Report all lines of the records that contain "split".

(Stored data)
◆ ◆ ◆ ◆
Lemma sorted_desc_perm (l : list A) :
  Permutation l (PySort.sorted_desc key l).
Proof.
  induction l as [|x l IH]; simpl.
  - constructor.
  - eapply perm_trans; [|apply insert_desc_perm].
    apply perm_skip. exact IH.
Qed.

Lemma insert_desc_hd (x y : A) (l : list A) :
  key x < key y -> HdRel ge y l -> HdRel ge y (PySort.insert_desc key x l).
Proof.
  intros Hxy Hl. destruct l as [|z l]; simpl.
  - constructor. apply Qlt_le_weak. exact Hxy.
  - destruct (Py.Qlt_bool (key x) (key z)).
    + constructor. inversion Hl; assumption.
    + constructor. apply Qlt_le_weak. exact Hxy.
Qed.

Lemma insert_desc_sorted (x : A) (l : list A) :
  Sorted ge l -> Sorted ge (PySort.insert_desc key x l).
Proof.
  induction 1 as [|y l Hs IH Hhd]; simpl.
  - repeat constructor.
  - destruct (Py.Qlt_bool (key x) (key y)) eqn:E.
    + constructor; [exact IH|].
      apply insert_desc_hd; [|exact Hhd]. apply Qlt_bool_true. exact E.
    + constructor; [constructor; assumption|].
      constructor. apply Qlt_bool_false. exact E.
Qed.

Lemma ge_trans (a b c : A) : ge a b -> ge b c -> ge a c.
Proof. unfold PySort.ge. intros H1 H2. eapply Qle_trans; eassumption. Qed.

Lemma sorted_desc_sorted (l : list A) :
  StronglySorted ge (PySort.sorted_desc key l).
Proof.
  apply Sorted_StronglySorted; [exact ge_trans|].
  induction l as [|x l IH]; simpl.
  - constructor.
  - apply insert_desc_sorted. exact IH.
Qed.

Lemma insert_desc_filter (q : Q) (x : A) (l : list A) :
  filter (with_key q) (PySort.insert_desc key x l)
  = filter (with_key q) (x :: l).
Proof.
  induction l as [|y l IH]; [reflexivity|].
  cbn [PySort.insert_desc].
  destruct (Py.Qlt_bool (key x) (key y)) eqn:E; [|reflexivity].
  apply Qlt_bool_true in E.
  cbn [filter] in *. rewrite IH.
  destruct (with_key q x) eqn:Ex; [|reflexivity].
  destruct (with_key q y) eqn:Ey; [|reflexivity].
  unfold PySort.with_key in Ex, Ey.
  apply Qeq_bool_iff in Ex. apply Qeq_bool_iff in Ey.
  rewrite Ex, Ey in E. exfalso. exact (Qlt_irrefl _ E).
Qed.

(** Stability: among the elements of one key the order is the input's. *)
Lemma sorted_desc_stable (q : Q) (l : list A) :
  filter (with_key q) (PySort.sorted_desc key l) = filter (with_key q) l.
Proof.
  induction l as [|x l IH]; [reflexivity|].
  cbn [PySort.sorted_desc fold_right].
  rewrite insert_desc_filter. cbn [filter].
  fold (PySort.sorted_desc key l). rewrite IH. reflexivity.
Qed.

Lemma sorted_desc_nil (l : list A) : PySort.sorted_desc key l = [] <-> l = [].
Proof.
  split; intros H.
  - apply Permutation_nil. apply Permutation_sym.
    rewrite <- H. apply sorted_desc_perm.
  - subst. reflexivity.
Qed.

End SortFacts.

(** ** The error counts of [diagnose] *)

Section CountFacts.

Import Healing HealthSpec.

Lemma get_count_bump (k ty : string) (sev : Q) (counts : Counts) :
  get_count k (bump ty sev counts)
  = if k =? ty
    then Some (match get_count ty counts with
               | Some (c, t) => (S c, t + sev)
               | None => (1%nat, 0 + sev)
               end)
    else get_count k counts.
Proof.
  induction counts as [|[k0 [c0 t0]] rest IH]; cbn [bump get_count].
  - rewrite String.eqb_sym. destruct (k =? ty); reflexivity.
  - destruct (k0 =? ty) eqn:E0; cbn [get_count].
    + apply String.eqb_eq in E0. subst k0.
      rewrite (String.eqb_sym ty k). destruct (k =? ty); reflexivity.
    + destruct (k0 =? k) eqn:E1.
      * apply String.eqb_eq in E1. subst k0. rewrite E0. reflexivity.
      * exact IH.
Qed.

Lemma keys_bump (k ty : string) (sev : Q) (counts : Counts) :
  In k (map fst (bump ty sev counts)) <-> k = ty \/ In k (map fst counts).
Proof.
  induction counts as [|[k0 [c0 t0]] rest IH]; cbn [bump map fst In].
  - intuition congruence.
  - destruct (k0 =? ty) eqn:E0; cbn [map fst In].
    + apply String.eqb_eq in E0. subst k0. intuition congruence.
    + rewrite IH. tauto.
Qed.

Lemma NoDup_bump (ty : string) (sev : Q) (counts : Counts) :
  NoDup (map fst counts) -> NoDup (map fst (bump ty sev counts)).
Proof.
  induction counts as [|[k0 [c0 t0]] rest IH]; cbn [bump map fst]; intros H.
  - repeat constructor. intros [].
  - inversion H as [|? ? Hnotin Hnd]; subst.
    destruct (k0 =? ty) eqn:E0; cbn [map fst].
    + constructor; assumption.
    + constructor; [|apply IH; exact Hnd].
      rewrite keys_bump. intros [->|Hin]; [|exact (Hnotin Hin)].
      rewrite String.eqb_refl in E0. discriminate.
Qed.

Lemma get_count_In (k : string) (v : nat * Q) (counts : Counts) :
  get_count k counts = Some v -> In (k, v) counts.
Proof.
  induction counts as [|[k0 v0] rest IH]; cbn [get_count]; [discriminate|].
  destruct (k0 =? k) eqn:E.
  - apply String.eqb_eq in E. subst k0. intros [= ->]. left. reflexivity.
  - intros H. right. exact (IH H).
Qed.

Lemma In_get_count (k : string) (v : nat * Q) (counts : Counts) :
  NoDup (map fst counts) -> In (k, v) counts -> get_count k counts = Some v.
Proof.
  induction counts as [|[k0 v0] rest IH]; cbn [get_count map fst];
    intros Hnd Hin; [destruct Hin|].
  inversion Hnd as [|? ? Hnotin Hnd']; subst.
  destruct Hin as [[= -> ->]|Hin].
  - rewrite String.eqb_refl. reflexivity.
  - destruct (k0 =? k) eqn:E.
    + apply String.eqb_eq in E. subst k0. exfalso. apply Hnotin.
      change k with (fst (k, v)). apply in_map. exact Hin.
    + apply IH; assumption.
Qed.

Lemma count_errors_snoc (log : list ErrorRecord) (e : ErrorRecord) :
  count_errors (log ++ [e])%list
  = if negb (e_healed e)
    then bump (e_type e) (e_severity e) (count_errors log)
    else count_errors log.
Proof. unfold count_errors. rewrite fold_left_app. reflexivity. Qed.

Lemma NoDup_count_errors (log : list ErrorRecord) :
  NoDup (map fst (count_errors log)).
Proof.
  induction log as [|e log IH] using rev_ind.
  - constructor.
  - rewrite count_errors_snoc. destruct (negb (e_healed e)); [|exact IH].
    apply NoDup_bump. exact IH.
Qed.

Lemma unhealed_of_snoc (k : string) (log : list ErrorRecord) (e : ErrorRecord) :
  unhealed_of k (log ++ [e])%list
  = (unhealed_of k log
     ++ (if negb (e_healed e) && (e_type e =? k) then [e] else []))%list.
Proof. unfold unhealed_of. rewrite filter_app. reflexivity. Qed.

Lemma Qsum_snoc (l : list Q) (x : Q) :
  Py.Qsum (l ++ [x])%list == Py.Qsum l + x.
Proof.
  unfold Py.Qsum. induction l as [|y l IH]; cbn [app fold_right].
  - ring.
  - rewrite IH. ring.
Qed.

Lemma count_errors_counted (log : list ErrorRecord) (k : string) :
  counted k log (count_errors log).
Proof.
  unfold counted. induction log as [|e log IH] using rev_ind.
  - reflexivity.
  - rewrite count_errors_snoc, unhealed_of_snoc.
    destruct (negb (e_healed e)) eqn:Eh; cbn [andb].
    + rewrite get_count_bump. rewrite (String.eqb_sym (e_type e) k).
      destruct (k =? e_type e) eqn:Ek.
      * apply String.eqb_eq in Ek. subst k.
        destruct (get_count (e_type e) (count_errors log)) as [[c t]|].
        -- destruct IH as (Hc & Ht & Hpos).
           rewrite length_app, map_app. cbn [List.length map].
           repeat split; [lia| |lia]. rewrite Qsum_snoc, Ht. reflexivity.
        -- rewrite IH. cbn. repeat split; [ring|lia].
      * rewrite app_nil_r. exact IH.
    + rewrite app_nil_r. exact IH.
Qed.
◆ ◆ ◆ ◆
EXERCISE RESPONSE »
  split; intros H.
           repeat split; [lia| |lia]. rewrite Qsum_snoc, Ht. reflexivity.
        -- rewrite IH. cbn. repeat split; [ring|lia].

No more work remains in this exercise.